Hubstaff vs. Other Time Trackers
Time Doctor is Hubstaff's closest competitor, offering similar features (screenshots, website tracking, payroll). Time Doctor tends to be slightly more aggressive with monitoring (pop-ups when employees visit distracting sites), while Hubstaff takes a more passive approach. Pricing is comparable, with Time Doctor starting at $5.90/user/month.
Toggl Track is a simpler, lighter time tracker focused on voluntary tracking rather than monitoring. No screenshots, no activity levels, no GPS. Toggl is better for teams that trust their people and just need to log hours for billing or project management. Starts at $9/user/month.
Clockify offers a generous free plan for unlimited users with basic time tracking. It's a good starting point for teams that just need a timer. But it lacks Hubstaff's monitoring, GPS, payroll, and scheduling features. It competes more on price than functionality.
Connecteam is worth considering for field service businesses specifically. It combines time tracking with GPS, communication tools, and training features designed for deskless workers. Pricing starts at $29/month for up to 30 users, which is cheaper per user for larger field teams.
The Employee Monitoring Conversation
Hubstaff sits in a product category that generates strong opinions. Here's the practical reality: employee monitoring tools work well when they're implemented transparently, with clear policies about what's tracked and why. They fail badly when they're deployed secretly or used punitively.

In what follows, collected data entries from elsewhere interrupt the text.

(** A datagram, or a packet of the device. *)
Definition route_udp (r : Router) (peer : SockAddr) (local_ip : option IpAddr) (packet : bytes) : opt Router :=
  '(copied, forwarded) ← ServerBuf_copy_from PacketBuffer_new packet;
  if negb copied then Ok r else
  feed r (default 0 (ro_endpoints r !! (peer, local_ip))) (InUdp peer local_ip forwarded).
(** The shard of a tunnel address; [0] for one nobody has. *)
Definition tunnel_shard (r : Router) (key : option Z) : Z := default 0 (match key with Some k => ro_tunnels r !! k | None => None end).
Definition route_tun (r : Router) (packet : bytes) : opt Router :=
  '(copied, forwarded) ← ServerBuf_copy_from PacketBuffer_new packet;
  if negb copied then Ok r else
  key ← packet_key packet;
  feed r (tunnel_shard r key) (InTun forwarded).
Fixpoint route_all {A : Type} (route : Router -> A -> opt Router) (r : Router) (l : list A) : opt Router :=
  match l with [] => Ok r | a :: l => r ← route r a; route_all route r l end.
Definition udp_pass (r : Router) (datagrams : list (SockAddr * option IpAddr * bytes)) : opt Router :=
  if MAX_CONSECUTIVE_UDP_PASSES <=? ro_udp_passes r then Ok r else
  route_all (fun r d => route_udp r d.1.1 d.1.2 d.2) (with_passes r (Z.min (ro_udp_passes r + 1) U32_MAX)) (take MAX_RX_PER_PASS datagrams).
Definition tun_pass (r : Router) (packets : list bytes) : opt Router := route_all route_tun (with_passes r 0) (take TUN_RX_DRAIN_BATCH packets).
Fixpoint offer_all (r : Router) (index : Z) (commands : list C) : Router :=
  match commands with
  | [] => r
  | c :: commands => offer_all (offer r (index mod len (ro_inputs r)) (InCommand c)) (index + 1) commands
  end.
Definition command_pass (r : Router) (command : C) : Router :=
  offer_all (with_passes r 0) 0 (logic_fanout_command command (len (ro_inputs r))).
Definition tick_pass (r : Router) (counters : K) : Router := offer (with_passes r 0) 0 (InIoCounters counters).
Definition shutdown_shards (r : Router) : Router := foldl (fun r i => offer r (Z.of_nat i) InShutdown) r (seq 0 (length (ro_inputs r))).
(** What follows the loop. *)
Definition router_exit (r : Router) (answers : list UdpAnswer) : opt Router :=
  let r := stopped (shutdown_shards r) in
  '(tx, _) ← flush_udp_tx (ro_tx r) answers SHUTDOWN_FLUSH_SYSCALLS;
  tx ← flush_tun_tx tx;
  Ok (with_tx r tx).
(** What follows a pass: the slots go to the kernel; an error of the device ends the loop. *)
Definition take_tun_fatal (tx : TokioTx) : bool * TokioTx :=
  (tun_fatal tx, mkTx (tx_udp tx) (tx_tun tx) (tx_pool tx) (tx_counters tx) (tx_mode tx) false (urgent_udp_flush tx) (tun_answers tx) (tun_log tx)).
Definition flush_pass (r : Router) (answers exit_answers : list UdpAnswer) : opt Router :=
  let '(fatal, tx) := take_tun_fatal (ro_tx r) in
  if (fatal : bool) then router_exit (with_tx r tx) exit_answers else
  '(tx, _) ← flush_udp_tx tx answers USIZE_MAX;
  tx ← flush_tun_tx tx;
  let '(fatal, tx) := take_tun_fatal tx in
  if (fatal : bool) then router_exit (with_tx r tx) exit_answers else Ok (with_tx r tx).
(** ** What every step preserves *)

(** The four counters that exist per address and over all addresses. *)
Inductive Counter := CTcp | CUdp | CNormal | CJumbo.
#[global] Instance Counter_eq_dec : EqDecision Counter.
Proof. solve_decision. Defined.
Definition q_get (c : Counter) (q : DeviceQuota) : Z := match c with CTcp => q_tcp q | CUdp => q_udp q | CNormal => q_normal q | CJumbo => q_jumbo q end.
Definition q_add (c : Counter) : Z -> DeviceQuota -> DeviceQuota := match c with CTcp => add_tcp | CUdp => add_udp | CNormal => add_normal | CJumbo => add_jumbo end.
Definition ad_get (c : Counter) (a : AdmissionState) : Z := match c with CTcp => ad_tcp a | CUdp => ad_udp a | CNormal => ad_normal a | CJumbo => ad_jumbo a end.
Definition ad_set (c : Counter) (n : Z) (a : AdmissionState) : AdmissionState :=
  match c with
  | CTcp => mkAdmission n (ad_udp a) (ad_normal a) (ad_jumbo a) | CUdp => mkAdmission (ad_tcp a) n (ad_normal a) (ad_jumbo a)
  | CNormal => mkAdmission (ad_tcp a) (ad_udp a) n (ad_jumbo a) | CJumbo => mkAdmission (ad_tcp a) (ad_udp a) (ad_normal a) n
  end.
Definition global_limit (c : Counter) (l : Limits) : Z := match c with CTcp => l.1 | CUdp => l.2 | CNormal => GLOBAL_NORMAL_BUFFER_LIMIT | CJumbo => GLOBAL_JUMBO_BUFFER_LIMIT end.
Definition device_limit (c : Counter) : Z :=
  match c with CTcp => DEVICE_TCP_SESSION_LIMIT | CUdp => DEVICE_UDP_FLOW_LIMIT | CNormal => DEVICE_NORMAL_BUFFER_LIMIT | CJumbo => DEVICE_JUMBO_BUFFER_LIMIT end.
Definition taken (c : Counter) (r : Registry) (ip : bytes) : Registry := set_admission (update_quota r ip (q_add c 1)) (ad_set c (ad_get c (rg_admission r) + 1) (rg_admission r)).
Definition given_back (c : Counter) (r : Registry) (ip : bytes) : Registry :=
  set_admission (update_quota r ip (q_add c (-1))) (ad_set c (sat_sub (ad_get c (rg_admission r)) 1) (rg_admission r)).
Definition count (ip : bytes) (l : list bytes) : Z := len (filter (fun x => x = ip) l).

(** The holders of [c] are the addresses [ips], once for each lease. *)
Record counted (c : Counter) (r : Registry) (ips : list bytes) : Prop := {
  ct_global : ad_get c (rg_admission r) = len ips;
  ct_device : forall ip q, rg_by_ip r !! ip = Some q -> q_get c q = count ip ips;
  ct_known : Forall (fun ip => is_Some (rg_by_ip r !! ip)) ips;
  ct_limit : len ips <= global_limit c (rg_capacity r);
  ct_share : forall ip, count ip ips <= device_limit c;
}.
(** The limits a registry can have. *)
Definition limit_chain : list Limits :=
  [(GLOBAL_TCP_SESSION_LIMIT, GLOBAL_UDP_FLOW_LIMIT); (EXPANDED_TCP_SESSION_LIMIT, EXPANDED_UDP_FLOW_LIMIT);
   (MEMORY_EXPANDED_TCP_SESSION_LIMIT, MEMORY_EXPANDED_UDP_FLOW_LIMIT); (MAX_TCP_SESSION_LIMIT, MAX_UDP_FLOW_LIMIT)].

If you're considering Hubstaff, talk to your team first. Explain what you're tracking, why, and what the data will (and won't) be used for. Give employees access to their own data. Focus on outcomes and patterns, not individual screenshots. Used this way, Hubstaff can actually increase trust by providing objective data about work hours and eliminating disputes about time.
Used as a gotcha tool to catch people browsing Reddit for two minutes? That's a culture problem, and no software fixes culture.
Final Assessment
Hubstaff is a solid choice for businesses that need to track time accurately and manage distributed or field-based teams. The GPS and geofencing features are best-in-class for mobile workforces. Integrated payroll and invoicing save time for managers who would otherwise be juggling spreadsheets. And the pricing is fair for what you get.
The weaknesses are customer support, billing transparency, and the inherent limitations of activity-based monitoring. If your team works in a way that's easily measured by keystrokes and mouse clicks, Hubstaff's data will be useful. If your team does creative, strategic, or research-heavy work, take the activity percentages with a grain of salt.
For remote teams, agencies billing by the hour, and field service companies, Hubstaff solves real problems at a reasonable price point.